Grain/Texture:The grain is usually straight, but can also be wavy or irregular. Has a medium texture with good natural luster.
Endgrain:Diffuse-porous; medium to large pores, few; solitary and radial multiples; mineral deposits occasionally present; growth rings may be either distinct or indistinct depending on species and growing conditions; medium rays barely visible without lens, normal spacing; parenchyma winged, lozenge, confluent, unilateral, and occasionally marginal.
Rot Resistance:Purpleheart is rated as being very durable, and resists both decay and most insect attacks, though it has been reported to be susceptible to attack from marine borers.
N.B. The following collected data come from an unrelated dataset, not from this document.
Definition validateMimicTransport (topo : Topology) : findings :=
  for_each (fun i edge =>
    when (Edge_IsEnabled edge && String.eqb (Edge_Transport edge) "tcp")
      (when (String.eqb (Edge_Type edge) "relay-path")
         (AddWarning (at_index "edges" i +:+ ".transport") CodeEdgeMimicRelayPath [("id", PStr (Edge_ID edge))]) ++
       mimic_end edge i (nodeMap topo (Edge_FromNodeID edge)) ++
       mimic_end edge i (nodeMap topo (Edge_ToNodeID edge)))) (Topology_Edges topo).

(** ** Endpoints and duplicate edges *)

Definition validateEdgeEndpointConsistency (topo : Topology) : findings :=
  for_each (fun i edge =>
    when (Edge_IsEnabled edge && non_empty (Edge_EndpointHost edge))
      (match nodeMap topo (Edge_ToNodeID edge) with
       | Some toNode =>
           when (negb (Nat.eqb (length (Node_PublicEndpoints toNode)) 0) &&
                 negb (existsb (fun ep => String.eqb (PublicEndpoint_Host ep) (Edge_EndpointHost edge))
                         (Node_PublicEndpoints toNode)))
             (AddWarning (at_index "edges" i +:+ ".endpoint_host") CodeEdgeEndpointNoMatch
                [("id", PStr (Edge_ID edge)); ("other", PStr (Edge_EndpointHost edge)); ("node", PStr (Node_Name toNode))])
       | None => []
       end)) (Topology_Edges topo).

Definition detectDuplicateEnabledEdges (topo : Topology) : findings :=
  report (fun (firstEdgeByDirection : gmap string string) i edge =>
    if negb (Edge_IsEnabled edge) || IsBackup edge then (firstEdgeByDirection, [])
    else
      let direction := (Edge_FromNodeID edge +:+ "->" +:+ Edge_ToNodeID edge)%string in
      match firstEdgeByDirection !! direction with
      | Some firstID =>
          (firstEdgeByDirection,
           AddWarning (at_index "edges" i) CodeEdgeDuplicateEnabledSameDirection
             [("id", PStr (Edge_ID edge)); ("other", PStr firstID)])
      | None => (<[ direction := Edge_ID edge ]> firstEdgeByDirection, [])
      end) ∅ (Topology_Edges topo).

(** ** Link rules *)

Definition babeldWiredDefaultCost : Z := 96.

Definition effectiveLinkCost (rep : Edge) : Z :=
  if 0 <? Edge_Priority rep then Edge_Priority rep
  else if 0 <? Edge_Weight rep then Edge_Weight rep
  else if IsBackup rep then BackupDefaultLinkCost else 0.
Workability:Working with Purpleheart can present some unique challenges: if the wood is heated with dull tools, or if cutter speeds are too high, Purpleheart will exude a gummy resin that can clog tools and complicate the machining process. Depending on the grain orientation, can be difficult to plane without tearout. Purpleheart also has a moderate dulling effect on cutters.
Odor:Varies depending upon the species: most species have no characteristic odor, though some species can have a pungent scent.